DARRYL: Sure. People get really messed up by love relationships.

B.C.: Yup. That's an excellent example.

DARRYL: So messed up that they go around killing other people, just completely freaked out [...] but we don't say that falling in love is a pathological condition.5

Standards of Care and the Real Life Test

Transsexuality is the only condition for which the therapy is to lie.6

IMO, very few people live through transgendered teenager-hood without some really big emotional hang-ups, and the institution of psychiatry should be able to aid these people. But, as I made clear, above, the condition that should be treated is not Gender Dysphoria, but rather something comparable to "Transgender Anxiety" or "Ego-Dystonic Transgenderism"7 What remains questionable is whether or not certain processes such as Harry Benjamin's Standards of Care and/or the Real Life Test (RLT) should be part of the psychiatric treatment of these new treatments.

The Bejamin Standards of Care were set in place because hormone therapy causes major changes to the body, and further, SRS is an irreversible operation. Further, as Benjamin states:

Principle 3: Published and unpublished case histories are known in which the decision to undergo hormonal and surgical sex reassignment was, after the fact, regretted, and the final result of such procedures proved to be psychologically dehabilitating to the patient.8

As a consequence, Benjamin made the following statement:

Standard 1: Hormonal and/or surgical sex reassignment on demand (ie. justified simply because the patient has requested such procedures) is contraindicated. It is herein declared to be professionally improper to conduct, offer, administer, or perform hormonal sex reassignment and/or surgical sex reassignment without careful evaluation of the patient's reasons for requesting such services and evaluation of the beliefs and attitudes upon which such reasons are based.9

As a consequence, Bejamin recommended that the candidate for surgery literally live in the "other" gender role for a period of one year. This is known in TS circles as the Real Life Test (RLT). In Ontario, the Gender Identity Clinic of the Clarke Institute of Psychiatry requires the patient is expected to

live in society in the chosen gender role. This includes full-time employment, student status, or job retraining, and altering identification [...] After a full year in the cross-gender role, patients are re-evaluated and if progress has been made and the individual is emotionally stable, he or she is placed on the appropriate hormone therapy. [...] After a minimun of two years in the cross-gender role, patients are re-evaluated for possible surgical sex-reassignment [...].10

Thus, a pre-operative transsexual is expected to carry out a job in an "opposite" gender role for one full year without even the benefit of hormone therapy. As might reasonably be expected, the transition can "expose sex-change candidates to the high likelihood of reprisals from co-workers and, in many cases, from employers."11 Additionally, this type of requirement is unique amongst medical procedures; no other medical procedure require behaviour comparable to the real life test.
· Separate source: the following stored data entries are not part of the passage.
(* ===== verification/MessagesRT.v ===== *)
(** * Round trips of the control messages *)

From Stdlib Require Import ZArith Lia.
From stdpp Require Import base numbers list.
From S2P Require Import Prelude Wire Fields Messages.
Open Scope Z_scope.

#[local] Arguments Z.testbit : simpl never.
#[local] Arguments BanEntry.Unmarshal : simpl never.
#[local] Arguments BanEntry.Marshal : simpl never.
#[local] Arguments VolumeAdjustment.Unmarshal : simpl never.
#[local] Arguments VolumeAdjustment.Marshal : simpl never.
#[local] Arguments VoiceTargetTarget.Unmarshal : simpl never.
#[local] Arguments VoiceTargetTarget.Marshal : simpl never.

Lemma Version_consuming : consuming Version.field.
Proof. solve_consuming. Qed.

Lemma Version_emits m : Version.wf m -> emits Version.field Version.zero (Version.Marshal m) m.
Proof.
  start_emits Version_consuming.
  peel Version.CryptoModes 0. peel Version.VersionV2 0. peel Version.OSVersion ([] : gostring).
  peel Version.OS ([] : gostring). peel Version.Release ([] : gostring). peel Version.VersionV1 0.
  apply emits_nil.
Qed.

Lemma Authenticate_consuming : consuming Authenticate.field.
Proof. solve_consuming. Qed.

Lemma Authenticate_emits m : Authenticate.wf m -> emits Authenticate.field Authenticate.zero (Authenticate.Marshal m) m.
Proof.
  start_emits Authenticate_consuming.
  peel Authenticate.ClientType 0. peel Authenticate.Opus false. peel_each Authenticate.CeltVersions.
  peel_each Authenticate.Tokens. peel Authenticate.Password ([] : gostring). peel Authenticate.Username ([] : gostring).
  apply emits_nil.
Qed.

Lemma Ping_consuming : consuming Ping.field.
Proof. solve_consuming. Qed.

Lemma Ping_emits m : Ping.wf m -> emits Ping.field Ping.zero (Ping.Marshal m) m.
Proof.
  start_emits Ping_consuming.
  peel Ping.TCPPingVar 0. peel Ping.TCPPingAvg 0. peel Ping.UDPPingVar 0.
  peel Ping.UDPPingAvg 0. peel Ping.TCPPackets 0. peel Ping.UDPPackets 0.
  peel Ping.Resync 0. peel Ping.Lost 0. peel Ping.Late 0.
  peel Ping.Good 0. peel Ping.Timestamp 0.
  apply emits_nil.
Qed.

Lemma Reject_consuming : consuming Reject.field.
Proof. solve_consuming. Qed.

Lemma Reject_emits m : Reject.wf m -> emits Reject.field Reject.zero (Reject.Marshal m) m.
Proof.
  start_emits Reject_consuming.
  peel Reject.Reason ([] : gostring). peel Reject.Type_ 0.
  apply emits_nil.
Qed.

Lemma ServerSync_consuming : consuming ServerSync.field.
Proof. solve_consuming. Qed.

Lemma ServerSync_emits m : ServerSync.wf m -> emits ServerSync.field ServerSync.zero (ServerSync.Marshal m) m.
Proof.
  start_emits ServerSync_consuming.
  peel ServerSync.Permissions 0. peel ServerSync.WelcomeText ([] : gostring). peel ServerSync.MaxBandwidth 0.
  peel ServerSync.Session 0.
  apply emits_nil.
Qed.

Lemma ChannelRemove_consuming : consuming ChannelRemove.field.
Proof. solve_consuming. Qed.

Lemma ChannelRemove_emits m : ChannelRemove.wf m -> emits ChannelRemove.field ChannelRemove.zero (ChannelRemove.Marshal m) m.
Proof.
  start_emits ChannelRemove_consuming.
  peel ChannelRemove.ChannelID 0.
  apply emits_nil.
Qed.

Lemma ChannelState_consuming : consuming ChannelState.field.
Proof. solve_consuming. Qed.

Lemma ChannelState_emits m : ChannelState.wf m ->
  emits ChannelState.field ChannelState.zero (ChannelState.Marshal m) m.
Proof.
  start_emits ChannelState_consuming.
  assert (Hce : HasCanEnter || CanEnter = HasCanEnter)
    by (destruct HasCanEnter; intuition congruence).
  assert (Her : HasEnterRestricted || IsEnterRestricted = HasEnterRestricted)
    by (destruct HasEnterRestricted; intuition congruence).
  rewrite Hce, Her; clear Hce Her.
  peel2 ChannelState.CanEnter false ChannelState.HasCanEnter false.
  peel2 ChannelState.IsEnterRestricted false ChannelState.HasEnterRestricted false.
  peel ChannelState.MaxUsers 0. peel ChannelState.DescriptionHash ([] : bytes).
  peel ChannelState.Position 0. peel ChannelState.Temporary false.
  peel_each ChannelState.LinksRemove. peel_each ChannelState.LinksAdd.
  peel ChannelState.Description ([] : gostring). peel_each ChannelState.Links.
  peel ChannelState.Name ([] : gostring).
  peel2 ChannelState.Parent 0 ChannelState.HasParent false. peel ChannelState.ChannelID 0.
  apply emits_nil.
Qed.

Lemma UserRemove_consuming : consuming UserRemove.field.
Proof. solve_consuming. Qed.

Lemma UserRemove_emits m : UserRemove.wf m -> emits UserRemove.field UserRemove.zero (UserRemove.Marshal m) m.
Proof.
  start_emits UserRemove_consuming.
  peel UserRemove.Ban false. peel UserRemove.Reason ([] : gostring). peel UserRemove.Actor 0.
  peel UserRemove.Session 0.
  apply emits_nil.
Qed.

Lemma VolumeAdjustment_consuming : consuming VolumeAdjustment.field.
Proof. solve_consuming. Qed.

Lemma VolumeAdjustment_emits m : VolumeAdjustment.wf m ->
  emits VolumeAdjustment.field VolumeAdjustment.zero (VolumeAdjustment.Marshal m) m.
Proof.
  start_emits VolumeAdjustment_consuming.
  peel VolumeAdjustment.Volume 0. peel VolumeAdjustment.ListeningChannel 0.
  apply emits_nil.
Qed.

Lemma VolumeAdjustment_back m :
  VolumeAdjustment.wf m -> zlen (VolumeAdjustment.Marshal m) < 2 ^ 62 ->
  VolumeAdjustment.Unmarshal VolumeAdjustment.zero (VolumeAdjustment.Marshal m) = (m, None).
Proof. intros. by apply emits_done, VolumeAdjustment_emits. Qed.

(** *** UserState: the presence bits *)

(** The bits below [k]: the presence the fields before the [k]-th have left. *)
Definition low_bits (s k : Z) : Z := s mod 2 ^ k.
#[global] Arguments low_bits : simpl never.

Lemma Has_testbit m k : 0 <= k ->
  UserState.Has m (2 ^ k) = Z.testbit m.(UserState.SetFields) k.
Proof.
  intros Hk. unfold UserState.Has. destruct (Z.testbit _ k) eqn:E.
  - apply negb_true_iff, Z.eqb_neq. intros H0. apply (f_equal (fun z => Z.testbit z k)) in H0.
    rewrite Z.land_spec, E, Z.pow2_bits_true, Z.bits_0 in H0 by done. done.
  - apply negb_false_iff, Z.eqb_eq, Z.bits_inj'. intros i Hi.
    rewrite Z.land_spec, Z.bits_0. destruct (decide (i = k)) as [->|].
    + by rewrite E.
    + rewrite Z.pow2_bits_false by done. apply andb_false_r.
Qed.

Lemma low_bits_set s k k' : 0 <= k -> k' = k + 1 -> Z.testbit s k = true ->
  Z.lor (low_bits s k) (2 ^ k) = low_bits s k'.
Proof.
  intros Hk -> Hb. apply Z.bits_inj'. intros i Hi. unfold low_bits. rewrite Z.lor_spec.
  destruct (decide (i = k)) as [->|].
  - by rewrite Z.pow2_bits_true, orb_true_r, Z.mod_pow2_bits_low by lia.
  - rewrite Z.pow2_bits_false, orb_false_r by done. destruct (decide (i < k)).
    + by rewrite !Z.mod_pow2_bits_low by lia.
    + by rewrite !Z.mod_pow2_bits_high by lia.
Qed.

Lemma low_bits_clear s k k' : 0 <= k -> k' = k + 1 -> Z.testbit s k = false ->
  low_bits s k = low_bits s k'.
Proof.
  intros Hk -> Hb. apply Z.bits_inj'. intros i Hi. unfold low_bits.
  destruct (decide (i = k)) as [->|].
  - by rewrite Z.mod_pow2_bits_high, Z.mod_pow2_bits_low by lia.
  - destruct (decide (i < k)).
    + by rewrite !Z.mod_pow2_bits_low by lia.
    + by rewrite !Z.mod_pow2_bits_high by lia.
Qed.

(** A marked field is emitted exactly when its bit is set. *)
Lemma marked_cond (c has : bool) : (has = false -> c = false) -> has || c = has.
Proof. destruct c, has; intuition. Qed.

Lemma appendBool_when m b fn bit v :
  UserState.appendBool m b fn bit v =
    when (UserState.Has m bit || v) (fun b => put_varint b fn (bool_bit v)) b.
Proof. unfold UserState.appendBool. f_equal. by destruct (UserState.Has m bit), v. Qed.

Lemma VolumeAdjustment_nonempty m : nonempty (VolumeAdjustment.Marshal m) = true.
Proof.
  unfold VolumeAdjustment.Marshal, when, put_fixed32, put_varint, AppendFixed32.
  rewrite AppendVarint_app. pose proof (AppendVarint_len (VolumeAdjustment.ListeningChannel m)).
  destruct (AppendVarint [] (VolumeAdjustment.ListeningChannel m)) as [|c l];
    [rewrite zlen_nil in *; lia|].
  destruct (f32_nonzero _); [rewrite AppendTag_app|]; by destruct (AppendTag [] 1 WireVarint).
Qed.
Is transsexualism really so special as to deserve such a recipe for treatment?


1 Gerald C. Davidson and John M. Neale, Abnormal Psychology (4th Edition) John Wiley & Sons, 1982. p. 309.

2 Richard Ekins and David King, Body Guards, p. 75.

3 Catherine Millot, Horsexe, p. 14

4 ibid, p. 15.

5 Interview with Darryl Hill. I have editted the comments, removing annoying "uhms" and false starts to some sentences.

6 Kate Bornstein. Gender Outlaw. p.62.

7 In DSM III, the classification of homosexuality was removed, and replaced with a condition called Ego-Dystonic Homosexuality. This condition refers to a homosexual person who finds their sexuality to be a source of distress and wishes to become heterosexual.

8 Harry Benjamin, The Standards of Care for Transsexuals, 1979.

9 ibid.

10 "Gender Identity Clinic", a pamplet from the Clarke Institute of Psychiatry, as cited in "Extended Informed Consent" by Laura Masters.

11 Laura Masters. "Extended Informed Consent".